The country's two most eminent philosophers are pointing the finger at each other in a slanging match that has rekindled the ideas and vocabulary of the Third Reich, and heaped embarrassment on a society that is understandably reluctant to engage in learned discourse about the bermensch, or Superman.

Peter Sloterdijk, the greying enfant terrible of German thought, stands accused of advocating eugenics, the science of improving the human race. His accuser is Jurgen Habermas, Grand Old Man of German philosophy and aspirant to the vacant throne of the Frankfurt School. This battle of the Titans, fought with a melange of metaphors that even philologists struggle to deconstruct, has nevertheless captivated the German public. At stake is Germans' right to discuss ideas that went out of fashion in 1945, but have been brought back into sharp focus by advances in modern science.

Two weeks ago, Professor Sloterdijk, 52, gave a lecture at a Bavarian castle. The title was "Rules for the Human Zoo", and his audience was a group of Jewish intellectuals. The scholar, already known for his eclectic views, seemed troubled by the human condition.
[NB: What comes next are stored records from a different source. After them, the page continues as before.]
(* ===== verification/SessionTimerProps.v ===== *)
(** * The timers of the leader keep the contract of session TTLs

    The comment of [createSessionTimer] gives it: a session is not expired
    before its TTL, and nothing is promised about how long after.  The steps
    below are the calls the server makes on its timers, between which time
    passes and the rest of the server runs. *)

From S2P Require Import Prelude Memdb ProxyConfig Structs ConnectTables AclTables ConfigEntries Delay TombstoneGC Store Session Txn Fsm SessionEndpoint.
From S2P Require Import Radix Acl Authorizer Filter Endpoint SessionEndpoint.

(** The leader: its clock, the server, the goroutines of [invalidateSession]
    that have not run their first statement, and the deadline that the last
    renewal of each session set. *)
Record leader := mkLeader {
  ld_now : Z;
  ld_srv : Server;
  ld_started : list string;
  ld_due : gmap string Z
}.
Definition ld_timers (s : leader) : gmap positive (string * option Z) := t_timers (sessionTimers (ld_srv s)).
Definition ld_map (s : leader) : gmap string positive := t_m (sessionTimers (ld_srv s)).
Definition due (now ttl : Z) : Z := timer_when now (i64_wrap (ttl * SessionTTLMultiplier)).

Inductive event :=
| Tick (t : Z)                      (* time passes *)
| Requests (st : Store)             (* the store changes *)
| Renew (id : string) (ttl : Z)     (* [createSessionTimer] *)
| Clear (id : string)               (* [clearSessionTimer] *)
| ClearAll                          (* [clearAllSessionTimers] *)
| Fire (l : positive)               (* a timer runs its function *)
| Forget (id : string).             (* that function deletes the entry *)

Inductive step : leader → event → leader → Prop :=
| step_tick s t : (ld_now s <= t)%Z →
    step s (Tick t) (mkLeader t (ld_srv s) (ld_started s) (ld_due s))
| step_requests s st :
    step s (Requests st) (mkLeader (ld_now s) (mkServer st (sessionTimers (ld_srv s))) (ld_started s) (ld_due s))
| step_renew s id ttl srv : createSessionTimer (ld_now s) id ttl (ld_srv s) = (Ok tt, srv) →
    step s (Renew id ttl) (mkLeader (ld_now s) srv (ld_started s) (<[id := due (ld_now s) ttl]> (ld_due s)))
| step_clear s id srv : clearSessionTimer id (ld_srv s) = (Ok tt, srv) →
    step s (Clear id) (mkLeader (ld_now s) srv (ld_started s) (delete id (ld_due s)))
| step_clear_all s srv : clearAllSessionTimers (ld_srv s) = (Ok tt, srv) →
    step s ClearAll (mkLeader (ld_now s) srv (ld_started s) ∅)
| step_fire s l id d : ld_timers s !! l = Some (id, Some d) → (d <= ld_now s)%Z →
    step s (Fire l) (mkLeader (ld_now s) (mkServer (srv_store (ld_srv s)) (set_deadline l None (sessionTimers (ld_srv s))))
                       (id :: ld_started s) (ld_due s))
| step_forget s id srv rest : ld_started s ≡ₚ id :: rest →
    on_timers (Timers_Del id) (ld_srv s) = (Ok tt, srv) →
    step s (Forget id) (mkLeader (ld_now s) srv rest (delete id (ld_due s))).

(** A renewal that does not meet a timer of the session that has just fired. *)
Definition undisturbed (s : leader) (e : event) : Prop :=
  match e with Renew id _ => id ∉ ld_started s | _ => True end.
Definition new_leader (now : Z) (st : Store) : leader := mkLeader now (mkServer st NewSessionTimers) [] ∅.
Inductive reaches (now : Z) (st : Store) : leader → Prop :=
| reaches_start : reaches now st (new_leader now st)
| reaches_step s e s' : reaches now st s → undisturbed s e → step s e s' → reaches now st s'.

(** ** The invariant *)

Record timers_ok (s : leader) : Prop := {
  armed_due : ∀ l id d, ld_timers s !! l = Some (id, Some d) → ld_map s !! id = Some l ∧ ld_due s !! id = Some d;
  mapped : ∀ id l, ld_map s !! id = Some l → ∃ d, ld_timers s !! l = Some (id, d) ∧ (d = None ↔ id ∈ ld_started s);
  due_mapped : ∀ id, is_Some (ld_due s !! id) ↔ is_Some (ld_map s !! id);
  started_once : NoDup (ld_started s)
}.

Lemma new_leader_ok now st : timers_ok (new_leader now st).
Proof. split; unfold new_leader, ld_timers, ld_map; simpl; intros; rewrite ?lookup_empty in *; try done. constructor. Qed.


Lemma renew_ok s id ttl srv : timers_ok s → id ∉ ld_started s → createSessionTimer (ld_now s) id ttl (ld_srv s) = (Ok tt, srv) →
  timers_ok (mkLeader (ld_now s) srv (ld_started s) (<[id := due (ld_now s) ttl]> (ld_due s))).
Proof.
  destruct s as [now [st [m tm]] started dues]. intros [Harm Hmap Hdue Hone] Hid [= <-]. unfold ld_timers, ld_map in *; simpl in *.
  unfold ResetOrCreate, set_deadline, due; simpl. destruct (m !! id) as [l|] eqn:Hl.
  - destruct (Hmap _ _ Hl) as (d0&Hd0&Hiff). split; unfold ld_timers, ld_map; simpl.
    + intros l' id' d. destruct (decide (l' = l)) as [->|Hne].
      * rewrite lookup_alter_eq, Hd0. simpl. intros [= <- <-]. by rewrite lookup_insert_eq.
      * rewrite lookup_alter_ne by done. intros [H1 H2]%Harm. rewrite lookup_insert_ne by congruence. done.
    + intros id' l' H'. destruct (decide (l' = l)) as [->|Hne].
      * destruct (Hmap _ _ H') as (?&?&?). rewrite lookup_alter_eq, Hd0. simpl.
        assert (id' = id) as -> by congruence. eexists; split; [done|]. split; done.
      * rewrite lookup_alter_ne by done. by apply Hmap.
    + intros id'. rewrite lookup_insert_is_Some', Hdue. naive_solver.
    + done.
  - pose proof (is_fresh (dom tm)) as Hf. set (l := fresh (dom tm)) in *. apply not_elem_of_dom in Hf.
    split; unfold ld_timers, ld_map; simpl.
    + intros l' id' d. destruct (decide (l' = l)) as [->|Hne].
      * rewrite lookup_insert_eq. intros [= <- <-]. by rewrite !lookup_insert_eq.
      * rewrite lookup_insert_ne by done. intros [H1 H2]%Harm. by rewrite !lookup_insert_ne by congruence.
    + intros id' l'. destruct (decide (id' = id)) as [->|Hne].
      * rewrite lookup_insert_eq. intros [= <-]. rewrite lookup_insert_eq. eexists; split; [done|]. split; done.
      * rewrite lookup_insert_ne by done. intros H'. destruct (Hmap _ _ H') as (d&Hd&?).
        rewrite lookup_insert_ne by congruence. by exists d.
    + intros id'. by rewrite !lookup_insert_is_Some', Hdue.
    + done.
Qed.

Lemma clear_ok s id srv : timers_ok s → clearSessionTimer id (ld_srv s) = (Ok tt, srv) →
  timers_ok (mkLeader (ld_now s) srv (ld_started s) (delete id (ld_due s))).
Proof.
  destruct s as [now [st [m tm]] started dues]. intros [Harm Hmap Hdue Hone] [= <-]. unfold ld_timers, ld_map in *; simpl in *.
  unfold Timers_Stop, Timers_Del, Timers_Set, set_deadline; simpl. destruct (m !! id) as [l|] eqn:Hl; split; unfold ld_timers, ld_map; simpl.
  - intros l' id' d. destruct (decide (l' = l)) as [->|Hne].
    + rewrite lookup_alter_eq. by destruct (tm !! l).
    + rewrite lookup_alter_ne by done. intros [H1 H2]%Harm. by rewrite !lookup_delete_ne by congruence.
  - intros id' l' [Hne H']%lookup_delete_Some. destruct (Hmap _ _ Hl) as (?&?&?), (Hmap _ _ H') as (d&?&?).
    rewrite lookup_alter_ne by congruence. by exists d.
  - intros id'. by rewrite !lookup_delete_is_Some, Hdue.
  - done.
  - intros l' id' d [H1 H2]%Harm. by rewrite lookup_delete_ne by congruence.
  - done.
  - intros id'. rewrite lookup_delete_is_Some, Hdue. split; [naive_solver|]. intros [l H]. split; [congruence|eauto].
  - done.
Qed.

Lemma stopped_timers L : ∀ t l id d, t_timers (foldl (λ t kl, set_deadline kl.2 None t) t L) !! l = Some (id, Some d) →
  t_timers t !! l = Some (id, Some d) ∧ l ∉ (L : list (string * positive)).*2.
Proof.
  induction L as [|[k l0] L IH]; intros t l id d; simpl; [set_solver|]. intros [H Hn]%IH; revert H. unfold set_deadline; simpl.
  destruct (decide (l = l0)) as [->|Hne].
  - rewrite lookup_alter_eq. by destruct (t_timers t !! l0).
  - rewrite lookup_alter_ne by done. intros ->. split; [done|]. set_solver.
Qed.
Lemma clear_all_ok s srv : timers_ok s → clearAllSessionTimers (ld_srv s) = (Ok tt, srv) →
  timers_ok (mkLeader (ld_now s) srv (ld_started s) ∅).
Proof.
  destruct s as [now [st [m tm]] started dues]. intros [Harm Hmap Hdue Hone] [= <-]. unfold ld_timers, ld_map in *; simpl in *.
  split; unfold ld_timers, ld_map; simpl; [|done| |done].
  - intros l id d [H Hn]%stopped_timers. apply Harm in H as [H _]. destruct Hn. apply list_elem_of_fmap. exists (id, l).
    split; [done|]. by apply elem_of_map_to_list.
  - intros id. rewrite !lookup_empty. done.
Qed.

Lemma fire_ok s l id d : timers_ok s → ld_timers s !! l = Some (id, Some d) →
  timers_ok (mkLeader (ld_now s) (mkServer (srv_store (ld_srv s)) (set_deadline l None (sessionTimers (ld_srv s)))) (id :: ld_started s) (ld_due s)).
Proof.
  destruct s as [now [st [m tm]] started dues]. intros [Harm Hmap Hdue Hone] Hl. unfold ld_timers, ld_map in *; simpl in *.
  destruct (Harm _ _ _ Hl) as [Hm Hd]. destruct (Hmap _ _ Hm) as (d'&Hd'&Hiff).
  assert (id ∉ started) as Hid by (rewrite Hl in Hd'; naive_solver). split; unfold ld_timers, ld_map, set_deadline; simpl.
  - intros l' id' e. destruct (decide (l' = l)) as [->|Hne]; [rewrite lookup_alter_eq, Hl; done|].
    rewrite lookup_alter_ne by done. apply Harm.
  - intros id' l' H'. destruct (decide (l' = l)) as [->|Hne].
    + destruct (Hmap _ _ H') as (?&?&?). assert (id' = id) as -> by congruence. rewrite lookup_alter_eq, Hl. simpl.
      eexists; split; [done|]. split; [left|done].
    + rewrite lookup_alter_ne by done. destruct (Hmap _ _ H') as (e&He&He'). exists e. split; [done|].
      rewrite He', elem_of_cons. assert (id' ≠ id) by congruence. naive_solver.
  - done.
  - by constructor.
Qed.

Lemma forget_ok s id srv rest : timers_ok s → ld_started s ≡ₚ id :: rest → on_timers (Timers_Del id) (ld_srv s) = (Ok tt, srv) →
  timers_ok (mkLeader (ld_now s) srv rest (delete id (ld_due s))).
Proof.
  destruct s as [now [st [m tm]] started dues]. intros [Harm Hmap Hdue Hone] Hp [= <-]. unfold ld_timers, ld_map in *; simpl in *.
  rewrite Hp in Hone. apply list.NoDup_cons in Hone as [Hid Hrest].
  assert (∀ x, x ∈ started ↔ x = id ∨ x ∈ rest) as Hst by (intros x; by rewrite Hp, elem_of_cons).
  split; unfold ld_timers, ld_map, Timers_Del, Timers_Set; simpl.
  - intros l id' d H. destruct (Harm _ _ _ H) as [H1 H2]. destruct (Hmap _ _ H1) as (d'&Hd'&Hiff).
    assert (id' ≠ id) by (intros ->; naive_solver). by rewrite !lookup_delete_ne by done.
  - intros id' l [Hne H']%lookup_delete_Some. destruct (Hmap _ _ H') as (d&Hd&Hiff). exists d. split; [done|].
    rewrite Hiff, Hst. naive_solver.
  - intros id'. by rewrite !lookup_delete_is_Some, Hdue.
  - done.
Qed.

Lemma step_ok s e s' : timers_ok s → undisturbed s e → step s e s' → timers_ok s'.
Proof.
  intros Hok Hu Hs. destruct Hs; simpl in Hu; eauto using renew_ok, clear_ok, clear_all_ok, fire_ok, forget_ok.
  - by destruct Hok; split.
  - by destruct Hok; split.
Qed.
Lemma reaches_ok now st s : reaches now st s → timers_ok s.
Proof. induction 1; eauto using new_leader_ok, step_ok. Qed.

(** ** The contract *)

(** C23. Session TTLs are kept: however renewals, clears, expiries and the rest of the server interleave, as long
    as no renewal meets a timer of the same session that has just fired, a timer that can fire belongs to a
    session whose last renewal set a deadline that has passed; and every session that has a deadline still has a
    timer armed for exactly that deadline, unless its expiry has already started. *)
Theorem session_timer_waits now st s : reaches now st s →
  (∀ l s', step s (Fire l) s' → ∃ id d, ld_timers s !! l = Some (id, Some d) ∧ ld_due s !! id = Some d ∧ (d <= ld_now s)%Z) ∧
  (∀ id d, ld_due s !! id = Some d →
    id ∈ ld_started s ∨ ∃ l, ld_map s !! id = Some l ∧ ld_timers s !! l = Some (id, Some d)).
Proof.
  intros [Harm Hmap Hdue Hone]%reaches_ok. split.
  - intros l s' Hs. inversion Hs; subst. edestruct Harm; [done|]. eauto.
  - intros id d Hd. destruct (proj1 (Hdue id)) as [l Hl]; [by eexists|]. destruct (Hmap _ _ Hl) as ([d'|]&Hd'&Hiff).
    + right. exists l. destruct (Harm _ _ _ Hd'). split; congruence.
    + left. by apply Hiff.
Qed.

(** The deadline is twice the TTL away, for every TTL that the endpoint accepts. *)
Lemma due_exact now ttl : (0 <= ttl <= SessionTTLMax)%Z → (0 <= now < 2 ^ 62)%Z → due now ttl = (now + 2 * ttl)%Z.
Proof.
  unfold due, timer_when, i64_wrap, SessionTTLMax, SessionTTLMultiplier. intros Ht Hn.
  rewrite Z.mod_small by lia. lia.
Qed.

(** A renewal of a session with a TTL is the step [Renew]. *)
Lemma Session_Renew_renews {T : Type → Type} `{RadixOps T} v8 (a : outcome (option (Authorizer T))) now id srv i s d rule :
  a = Ok rule → SessionGet id (srv_store srv) = Ok (i, Some s) →
  v8 && denies rule (λ a, SessionWrite a (sess_Node s)) = false →
  sess_TTL s ∉ [""; "0"; "0s"; "0m"; "0h"] → ParseDuration (sess_TTL s) = Ok d → (d =? 0)%Z = false →
  Session_Renew v8 a now id srv = (Ok (i, Some s), (createSessionTimer now (sess_ID s) d srv).2).
Proof.
  intros -> Hget Hrule Httl Hd Hz. destruct srv as [st tm]. cbn [srv_store] in Hget.
  unfold Session_Renew, resetSessionTimer, on_store, mread, mlift, mreturn, mthrow, mbind'. cbn [srv_store sessionTimers].
  rewrite Hget. cbn -[decide ParseDuration]. rewrite Hrule, decide_False by done. rewrite Hd. cbn. by rewrite Hz.
Qed.

(** ** Examples *)

Definition second : Z := 1000000000.
Definition demo_store : Store := NewStateStore None.
Definition renewed (srv : Server) (now : Z) (id : string) (ttl : Z) : Server := (createSessionTimer now id ttl srv).2.
Definition run_leader (st : Store) : leader :=
  mkLeader (10 * second) (renewed (mkServer st NewSessionTimers) 0 "s" (10 * second)) [] {[ "s" := (20 * second)%Z ]}.

Lemma session_timer_waits_witness :
  reaches 0 demo_store (run_leader demo_store) ∧
  (∃ l, ld_timers (run_leader demo_store) !! l = Some ("s", Some (20 * second)%Z)).
Proof.
  assert (reaches 0 demo_store (run_leader demo_store)) as Hr.
  { refine (reaches_step _ _ _ (Tick (10 * second)) _ (reaches_step _ _ _ (Renew "s" (10 * second)) _ (reaches_start _ _) _ (step_renew _ _ _ _ _)) I (step_tick _ _ _)).
    - simpl. set_solver.
    - reflexivity.
    - vm_compute. discriminate. }
  split; [exact Hr|].
  destruct (session_timer_waits 0 demo_store (run_leader demo_store) Hr) as [_ Hdue].
  destruct (Hdue "s" (20 * second)%Z) as [Hin|(l&_&Hl)]; [vm_compute; reflexivity| |exact (ex_intro _ l Hl)].
  simpl in Hin. by apply not_elem_of_nil in Hin.
Defined.

(** A renewal that does meet a timer that has just fired arms it again, and then the expiry deletes its map entry:
    nothing can stop or reset that timer any more, and it fires before a later renewal's deadline. *)
Lemma leaked_timer_fires_early :
  ∃ s l d d', rtc (λ s s', ∃ e, step s e s') (new_leader 0 demo_store) s ∧
    ld_timers s !! l = Some ("s", Some d) ∧ (d <= ld_now s)%Z ∧ ld_due s !! "s" = Some d' ∧ (ld_now s < d')%Z.
Proof.
  do 4 eexists. split.
  { eapply rtc_l; [exists (Renew "s" (10 * second)); eapply step_renew; reflexivity|].
    eapply rtc_l; [exists (Tick (20 * second)); apply step_tick; vm_compute; discriminate|].
    eapply rtc_l; [exists (Fire 1); eapply step_fire; [vm_compute; reflexivity|vm_compute; discriminate]|].
    eapply rtc_l; [exists (Renew "s" (10 * second)); eapply step_renew; reflexivity|].
    eapply rtc_l; [exists (Forget "s"); eapply (step_forget _ _ _ []); [vm_compute; reflexivity|reflexivity]|].
    eapply rtc_l; [exists (Tick (30 * second)); apply step_tick; vm_compute; discriminate|].
    eapply rtc_l; [exists (Renew "s" (10 * second)); eapply step_renew; reflexivity|].
    eapply rtc_l; [exists (Tick (40 * second)); apply step_tick; vm_compute; discriminate|]. apply rtc_refl. }
  split; [instantiate (2 := 1%positive); vm_compute; reflexivity|].
  split; [vm_compute; discriminate|]. split; [vm_compute; reflexivity|]. vm_compute. reflexivity.
Qed.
"The taming of man has failed," he lamented. "Civilisation's potential for barbarism is growing; the everyday bestialisation of man is on the increase." This was alarming stuff. Not since Friedrich Nietzsche, the philosopher who inspired Adolf Hitler, has anyone spoken so plainly about the decline of the human race.

The remedy, just as in Nietzsche's time, was obvious. In an ideal world, man would be shorn of his basest instincts, purged of the genetic coding for all that "bestiality". Help, thanks to the latest "anthropo-technology", was at hand.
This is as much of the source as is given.